Antes de la covid-19, uno de cada cinco jóvenes en el mundo era nini, un concepto que a menudo se asocia al desánimo, pero que también tiene que ver con la desigualdad.

“Hay muchos jóvenes que son ni-ni-nis. Ni estudian, ni trabajan, ni pueden hacerlo”, advierte a Equal Times José Antonio Alcoceba, sociólogo especializado en el estudio de la juventud. “Antes el sistema educativo público servía para igualar oportunidades, pero desde la crisis se ha trasladado todo el peso a las familias y eso es injusto porque genera desigualdad desde la base. No todos los jóvenes parten desde las mismas posibilidades”.

En 2013 la Europa de los 28 registraba un 23,8% de desempleo juvenil –la cifra más alta hasta el momento–. En 2020, el porcentaje todavía se mantiene en un 17,6% pero es la primera vez que sube en siete años –y se espera que siga subiendo–. Para evitar un descalabro similar al de entonces, la Unión Europea ha propuesto destinar parte de los Fondos de Recuperación poscovid a apoyar a este colectivo y reforzar sus programas de formación y empleo. Las organizaciones juveniles lo celebran. “Si se utilizan bien los recursos, puede ser positivo”, apunta Adrià Junyent, vicepresidente del Consejo de la Juventud de España. “Aun así –añade– si al final no se crea empleo de calidad, ese dinero puede ayudar momentáneamente, pero no será más que un parche”.

¿Volverá la indignación?

Los jóvenes de hoy ya no confían en las instituciones y entre ellas incluyen gobiernos, partidos políticos o sindicatos donde, tal y como ha advertido la propia OIT, cada vez tienen menos representación. “Compañeros en empresas pequeñas o que les hacen contratos eventuales no pueden dar el salto a militar de manera activa”, reconoce Eduardo Magaldi, de UGT. “Es algo que tenemos que seguir trabajando”.

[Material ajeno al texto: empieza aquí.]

(* ===== verification/Swar.v ===== *)
(** The eight-byte group scan of the member table (engine/f3/struct/table.go,
    [matchByte]) and the bit walks over its masks, in terms of the bytes of the group.

    A mask is a word with 0x80 in some bytes and 0 in the others; it is described by
    the list of those flags, lowest byte first. *)

From S2P Require Import Prelude Format.
#[local] Open Scope Z_scope.

Definition lowBits : Z := 72340172838076673.        (* 0x0101010101010101 *)
Definition highBits : Z := 9259542123273814144.     (* 0x8080808080808080 *)

Definition matchByte (group b : Z) : Z :=
  let x := Z.lxor group ((lowBits * b) mod two64) in
  Z.land (Z.ldiff (sub64 x lowBits) x) highBits.

(** [bits.TrailingZeros64] *)
Fixpoint ctz_pos (p : positive) : Z :=
  match p with
  | xO p' => 1 + ctz_pos p'
  | _ => 0
  end.

Definition TrailingZeros64 (z : Z) : Z := match z with Z.pos p => ctz_pos p | _ => 64 end.

(** [m &= m - 1] *)
Definition clear_lowest (m : Z) : Z := Z.land m (m - 1).

(** ** Words as byte lists *)

Fixpoint word (l : list Z) : Z := match l with [] => 0 | x :: l' => x + 256 * word l' end.
Fixpoint rep (n : nat) (b : Z) : Z := match n with O => 0 | S n' => b + 256 * rep n' b end.
Definition mask (l : list bool) : Z := word (map (fun f : bool => if f then 128 else 0) l).

Lemma rep_low : rep 8 1 = lowBits. Proof. reflexivity. Qed.
Lemma rep_high : rep 8 128 = highBits. Proof. reflexivity. Qed.
Lemma rep_mul n b : rep n b = rep n 1 * b.
Proof. induction n as [|n IH]; cbn [rep]; lia. Qed.

Lemma le_dec_word b : le_dec b = word (byte_Z <$> b).
Proof. induction b as [|x b IH]; cbn; [done|]. by rewrite IH. Qed.

(** Bitwise operations act byte by byte. *)
Lemma split_byte (op : Z -> Z -> Z) (f : bool -> bool -> bool) a b c d :
  (forall x y n, Z.testbit (op x y) n = f (Z.testbit x n) (Z.testbit y n)) ->
  f false false = false ->
  0 <= a < 256 -> 0 <= c < 256 -> op (a + 256 * b) (c + 256 * d) = op a c + 256 * op b d.
Proof.
  intros Hop Hf Ha Hc.
  assert (forall u n, 0 <= u < 256 -> 8 <= n -> Z.testbit u n = false) as Hhi.
  { intros u n Hu Hn. destruct (Z.eq_dec u 0) as [->|]; [apply Z.bits_0|].
    apply Z.bits_above_log2; [lia|]. apply Z.log2_lt_pow2; [lia|].
    apply Z.lt_le_trans with (2 ^ 8); [lia|apply Z.pow_le_mono_r; lia]. }
  assert (forall u v, 0 <= u < 256 -> u + 256 * v = Z.lor u (Z.shiftl v 8)) as Hlor.
  { intros u v Hu. rewrite Z.shiftl_mul_pow2, Z.mul_comm by lia. change (2 ^ 8) with 256.
    replace (v * 256) with (Z.shiftl v 8) by (rewrite Z.shiftl_mul_pow2; lia).
    apply Z.add_nocarry_lor, Z.bits_inj'. intros n Hn. rewrite Z.land_spec, Z.shiftl_spec, Z.bits_0 by lia.
    destruct (Z.lt_ge_cases n 8); [by rewrite (Z.testbit_neg_r v), andb_false_r by lia|].
    by rewrite Hhi by lia. }
  assert (0 <= op a c < 256) as Hac.
  { assert (op a c = op a c mod 2 ^ 8) as ->; [|by apply Z.mod_pos_bound].
    apply Z.bits_inj'. intros n Hn. rewrite Z.testbit_mod_pow2 by lia.
    destruct (Z.ltb_spec n 8); [done|]. by rewrite Hop, !Hhi by lia. }
  rewrite !Hlor by done. apply Z.bits_inj'. intros n Hn.
  rewrite Hop, !Z.lor_spec, !Z.shiftl_spec, !Hop by lia.
  destruct (Z.lt_ge_cases n 8).
  - rewrite (Z.testbit_neg_r b), (Z.testbit_neg_r d), !orb_false_r by lia.
    destruct (f false false); [done|]. by rewrite orb_false_r.
  - rewrite (Hhi a), (Hhi c) by done. by rewrite Hf.
Qed.

Lemma land_byte a b c d : 0 <= a < 256 -> 0 <= c < 256 ->
  Z.land (a + 256 * b) (c + 256 * d) = Z.land a c + 256 * Z.land b d.
Proof. apply (split_byte _ andb); [apply Z.land_spec|done]. Qed.
Lemma lxor_byte a b c d : 0 <= a < 256 -> 0 <= c < 256 ->
  Z.lxor (a + 256 * b) (c + 256 * d) = Z.lxor a c + 256 * Z.lxor b d.
Proof. apply (split_byte _ xorb); [apply Z.lxor_spec|done]. Qed.
Lemma ldiff_byte a b c d : 0 <= a < 256 -> 0 <= c < 256 ->
  Z.ldiff (a + 256 * b) (c + 256 * d) = Z.ldiff a c + 256 * Z.ldiff b d.
Proof. apply (split_byte _ (fun x y => x && negb y)); [apply Z.ldiff_spec|done]. Qed.

Lemma lxor_u8 a b : 0 <= a < 256 -> 0 <= b < 256 -> 0 <= Z.lxor a b < 256.
Proof.
  intros Ha Hb. split; [apply Z.lxor_nonneg; lia|].
  destruct (Z.eq_dec (Z.lxor a b) 0); [lia|]. apply (Z.log2_lt_pow2 _ 8); [pose proof (Z.lxor_nonneg a b); lia|].
  eapply Z.le_lt_trans; [apply Z.log2_lxor; lia|].
  assert (forall u, 0 <= u < 256 -> Z.log2 u < 8) as Hl.
  { intros u Hu. destruct (Z.eq_dec u 0) as [->|]; [done|]. apply Z.log2_lt_pow2; lia. }
  apply Z.max_lub_lt; by apply Hl.
Qed.

Lemma ldiff_u8 a b : 0 <= a < 256 -> 0 <= b < 256 -> 0 <= Z.ldiff a b < 256.
Proof.
  intros Ha Hb. assert (Z.ldiff a b = Z.ldiff a b mod 2 ^ 8) as ->; [|by apply Z.mod_pos_bound].
  apply Z.bits_inj'. intros n Hn. rewrite Z.testbit_mod_pow2 by lia.
  destruct (Z.ltb_spec n 8); [done|]. rewrite Z.ldiff_spec.
  assert (Z.testbit a n = false) as ->; [|done].
  destruct (Z.eq_dec a 0) as [->|]; [apply Z.bits_0|]. apply Z.bits_above_log2; [lia|].
  apply Z.log2_lt_pow2; [lia|]. apply Z.lt_le_trans with (2 ^ 8); [lia|apply Z.pow_le_mono_r; lia].
Qed.

(** ** The byte match

    The subtraction borrows through a matching byte, so the byte above it is flagged
    too when it differs from the target in the lowest bit only. *)
Fixpoint match_flags (borrow : bool) (l : list Z) (b : Z) : list bool :=
  match l with
  | [] => []
  | x :: l' =>
      let f := (x =? b) || (borrow && (Z.lxor x b =? 1)) in
      f :: match_flags f l' b
  end.

Definition u8s (l : list Z) : Prop := Forall (fun x => 0 <= x < 256) l.

Lemma word_range l : u8s l -> 0 <= word l < 256 ^ zlen l.
Proof.
  induction l as [|x l IH]; intros Hf; [done|]. apply Forall_cons in Hf as [Hx Hf]. specialize (IH Hf).
  rewrite zlen_cons, Z.pow_add_r by (pose proof (zlen_nonneg l); lia). cbn [word]. change (256 ^ 1) with 256. lia.
Qed.

Lemma word_lxor l b : u8s l -> 0 <= b < 256 ->
  Z.lxor (word l) (rep (length l) b) = word (map (fun x => Z.lxor x b) l).
Proof.
  intros Hf Hb. induction Hf as [|x l Hx Hf IH]; [done|]. cbn [word rep length map].
  by rewrite lxor_byte, IH.
Qed.

(** One byte of [(x - 1 - borrow) &^ x & 0x80]. *)
Definition byte_step (x : Z) (borrow : bool) : Z :=
  Z.land (Z.ldiff ((x - 1 - Z.b2z borrow) mod 256) x) 128.

Lemma byte_step_spec x borrow :
  0 <= x < 256 -> byte_step x borrow = if x <=? Z.b2z borrow then 128 else 0.
Proof.
  intros Hx. assert (forallb (fun n => (byte_step (Z.of_nat n) borrow =? if Z.of_nat n <=? Z.b2z borrow then 128 else 0))
    (seq 0 256) = true) as Hall by (destruct borrow; vm_compute; reflexivity).
  rewrite forallb_forall in Hall. specialize (Hall (Z.to_nat x)). rewrite Z2Nat.id in Hall by lia.
  apply Z.eqb_eq, Hall, in_seq. lia.
Qed.

Lemma match_word l : forall borrow b,
  u8s l -> 0 <= b < 256 ->
  let X := word (map (fun x => Z.lxor x b) l) in
  Z.land (Z.ldiff ((X - rep (length l) 1 - Z.b2z borrow) mod 256 ^ zlen l) X) (rep (length l) 128)
  = mask (match_flags borrow l b).
Proof.
  induction l as [|x l IH]; intros borrow b Hf Hb; cbv zeta.
  { cbn [length rep]. by rewrite Z.land_0_r. }
  apply Forall_cons in Hf as [Hx Hf]. cbn [map word length rep match_flags]. cbv zeta.
  pose proof (lxor_u8 x b Hx Hb) as Hx0. set (x0 := Z.lxor x b) in *.
  set (X := word (map (fun x => Z.lxor x b) l)). set (p := 256 ^ zlen l).
  assert (Hp : 256 ^ zlen (x :: l) = 256 * p)
    by (rewrite zlen_cons, Z.pow_add_r by (pose proof (zlen_nonneg l); lia); done).
  assert (0 < p) by (apply Z.pow_pos_nonneg; [lia|apply zlen_nonneg]).
  set (f := (x =? b) || (borrow && (x0 =? 1))).
  assert (Hf' : f = (x0 <=? Z.b2z borrow)).
  { unfold f. destruct (Z.eqb_spec x b) as [->|Hne].
    - unfold x0. rewrite Z.lxor_nilpotent. by destruct borrow.
    - assert (x0 <> 0) by (intros E; apply Hne; by apply Z.lxor_eq_0_iff). cbn [orb].
      destruct borrow; cbn; destruct (Z.eqb_spec x0 1), (Z.leb_spec x0 1), (Z.leb_spec x0 0); done || lia. }
  assert (Hmod : (x0 + 256 * X - (1 + 256 * rep (length l) 1) - Z.b2z borrow) mod (256 * p)
                 = (x0 - 1 - Z.b2z borrow) mod 256 + 256 * ((X - rep (length l) 1 - Z.b2z f) mod p)).
  { symmetry. set (Y := X - rep (length l) 1 - Z.b2z f).
    apply (Z.mod_unique _ _ (Y / p)).
    - left. pose proof (Z.mod_pos_bound (x0 - 1 - Z.b2z borrow) 256). pose proof (Z.mod_pos_bound Y p). lia.
    - pose proof (Z.div_mod Y p ltac:(lia)) as HY. pose proof (Z.div_mod (x0 - 1 - Z.b2z borrow) 256 ltac:(lia)) as Ht.
      assert ((x0 - 1 - Z.b2z borrow) / 256 = - Z.b2z f) as Hq.
      { rewrite Hf'. destruct (Z.leb_spec x0 (Z.b2z borrow)); destruct borrow; cbn [Z.b2z] in *;
          symmetry; [apply (Z.div_unique _ _ _ (x0 - 1 - 1 + 256))|apply (Z.div_unique _ _ _ (x0 - 1 - 0 + 256))
          |apply (Z.div_unique _ _ _ (x0 - 1 - 1))|apply (Z.div_unique _ _ _ (x0 - 1 - 0))]; lia. }
      rewrite Hq in Ht. unfold Y in *. lia. }
  rewrite Hp, Hmod, ldiff_byte, land_byte; try done; try (by apply Z.mod_pos_bound).
  - specialize (IH f b Hf Hb). cbv zeta in IH. fold X p in IH. rewrite IH.
    change (Z.land (Z.ldiff ((x0 - 1 - Z.b2z borrow) mod 256) x0) 128) with (byte_step x0 borrow).
    rewrite byte_step_spec by done. rewrite <- Hf'. done.
  - apply ldiff_u8; [by apply Z.mod_pos_bound|done].
Qed.

Lemma matchByte_flags l b :
  length l = 8%nat -> u8s l -> 0 <= b < 256 ->
  matchByte (word l) b = mask (match_flags false l b).
Proof.
  intros Hl Hf Hb. unfold matchByte.
  assert ((lowBits * b) mod two64 = rep (length l) b) as ->.
  { rewrite Hl, rep_mul, rep_low. apply Z.mod_small. unfold lowBits. lia. }
  rewrite word_lxor by done. cbv zeta.
  pose proof (match_word l false b Hf Hb) as H. cbv zeta in H. rewrite Hl in H.
  assert (zlen l = 8) as Hz by (unfold zlen; lia). rewrite Hz in H. cbn [Z.b2z] in H. rewrite Z.sub_0_r in H.
  exact H.
Qed.

(** The lowest flag is exact, so the test for any match is. *)
Lemma match_flags_exact l b :
  u8s l -> (exists i, match_flags false l b !! i = Some true) <-> b ∈ l.
Proof.
  intros Hf. induction Hf as [|x l Hx Hf IH]; [split; [by intros [[] Hi]|by intros H%elem_of_nil]|].
  cbn [match_flags]. cbv zeta. cbn [andb]. rewrite orb_false_r.
  destruct (Z.eqb_spec x b) as [->|Hne].
  - split; [intros _; left|intros _; by exists 0%nat].
  - rewrite elem_of_cons, <- IH. split.
    + intros [[|i] Hi]; [done|]. right. by exists i.
    + intros [?|[i Hi]]; [done|]. by exists (S i).
Qed.

(** A real match is always flagged. *)
Lemma match_flags_complete l b : forall borrow i,
  l !! i = Some b -> match_flags borrow l b !! i = Some true.
Proof.
  induction l as [|x l IH]; intros borrow i; [done|]. destruct i as [|i]; cbn [match_flags lookup list_lookup].
  - intros [= ->]. by rewrite Z.eqb_refl.
  - apply IH.
Qed.

(** A flagged byte differs from the target in the lowest bit at most. *)
Lemma match_flags_sound l b : forall borrow i,
  match_flags borrow l b !! i = Some true -> exists x, l !! i = Some x /\ (x = b \/ Z.lxor x b = 1).
Proof.
  induction l as [|x l IH]; intros borrow i; [done|]. destruct i as [|i]; cbn [match_flags lookup list_lookup].
  - intros [= H]. exists x. split; [done|]. apply orb_prop in H as [H|H]; [left; by apply Z.eqb_eq|].
    right. apply andb_prop in H as [_ H]. by apply Z.eqb_eq.
  - apply IH.
Qed.

(** ** Walking a mask *)

Lemma mask_range l : 0 <= mask l.
Proof. unfold mask. induction l as [|[] l IH]; cbn in *; lia. Qed.

Lemma mask_zero l : mask l = 0 <-> forall i, l !! i <> Some true.
Proof.
  unfold mask. induction l as [|f l IH]; [split; [intros _ i; by rewrite lookup_nil|done]|].
  cbn [map word]. pose proof (mask_range l) as Hr. unfold mask in Hr. split.
  - intros E [|i]; cbn; [destruct f; [lia|done]|]. apply IH. destruct f; lia.
  - intros H. assert (f = false) as -> by (specialize (H 0%nat); cbn in H; destruct f; [by exfalso; apply H|done]).
    rewrite (proj2 IH); [done|]. intros i. apply (H (S i)).
Qed.

Lemma ctz_double z : 0 < z -> TrailingZeros64 (2 * z) = 1 + TrailingZeros64 z.
Proof. by destruct z. Qed.

Lemma ctz_256 z : 0 < z -> TrailingZeros64 (256 * z) = 8 + TrailingZeros64 z.
Proof.
  intros Hz. replace (256 * z) with (2 * (2 * (2 * (2 * (2 * (2 * (2 * (2 * z)))))))) by lia.
  rewrite !ctz_double by lia. lia.
Qed.

Lemma ctz_odd z : 0 <= z -> TrailingZeros64 (1 + 2 * z) = 0.
Proof. intros Hz. destruct z; [done|done|lia]. Qed.

(** The trailing-zero count finds the lowest flag; clearing it leaves the others. *)
Lemma mask_lowest l : mask l <> 0 ->
  exists i, l !! i = Some true /\ (forall j, (j < i)%nat -> l !! j = Some false)
    /\ Z.shiftr (TrailingZeros64 (mask l)) 3 = Z.of_nat i
    /\ clear_lowest (mask l) = mask (<[i := false]> l).
Proof.
  unfold mask. induction l as [|f l IH]; [done|]. cbn [map word].
  pose proof (mask_range l) as Hr. unfold mask in Hr. set (W := word (map _ l)) in *.
  destruct f; intros Hne.
  - exists 0%nat. split_and!; [done|lia| |].
    + replace (128 + 256 * W) with (2 * (2 * (2 * (2 * (2 * (2 * (2 * (1 + 2 * W)))))))) by lia.
      rewrite !ctz_double, ctz_odd by lia. done.
    + unfold clear_lowest. replace (128 + 256 * W - 1) with (127 + 256 * W) by lia.
      rewrite land_byte by lia. rewrite Z.land_diag. done.
  - rewrite Z.add_0_l in *. destruct IH as (i & Hi & Hlt & Hc & Hcl); [lia|].
    exists (S i). split_and!; [done|intros [|j] Hj; [done|apply Hlt; lia]| |].
    + rewrite ctz_256 by lia. rewrite Z.shiftr_div_pow2 in * by lia. change (2 ^ 3) with 8 in *.
      replace (8 + TrailingZeros64 W) with (TrailingZeros64 W + 1 * 8) by lia. rewrite Z.div_add, Hc by lia. lia.
    + unfold clear_lowest in *. replace (256 * W - 1) with (255 + 256 * (W - 1)) by lia.
      rewrite <- (Z.add_0_l (256 * W)), land_byte by lia. rewrite Hcl. cbn. done.
Qed.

La pregunta es si esa desconfianza y hartazgo puede traducirse como ya ocurrió en 2011 en un nuevo movimiento global de indignación. Ya en febrero de 2021 se registraron en España algunas protestas juveniles a propósito del encarcelamiento del rapero Pablo Hasél. “Parte de esas protestas sí que entendemos que pueden tener su base en esa situación de vulnerabilidad y desconexión de los jóvenes”, señala Junyent. Sin embargo para el sociólogo José Antonio Alcoceba, “es difícil que vuelva a repetirse otro movimiento de indignados, los jóvenes de ahora son más pragmáticos”.

Diego Valdés, estudiante de ingeniería, cree que sí “hay mucha gente joven que está despertando”, pero la revolución que viene “no será una acción como el 15M”, explica. Se refiere a movimientos asociativos como la reciente plataforma juvenil Talento para el Futuro, de la que él mismo forma parte y que hoy pelea para que los jóvenes puedan tener voz ante las mismas instituciones que hace tiempo les olvidaron. “Este movimiento no se ve tan fácilmente, no estamos saliendo a la calle protestando o acampando, pero sí está empezando a unir a las personas”, asegura.

Es desde estos foros donde se reclama “un pacto entre generaciones” que aproveche el impuso de la recuperación tras la pandemia para acabar con la precariedad crónica juvenil y reduzca de una vez esa brecha que separa a los trabajadores jóvenes del resto, empezando por evitar que con cada nueva crisis sigan siendo ellos los primeros damnificados.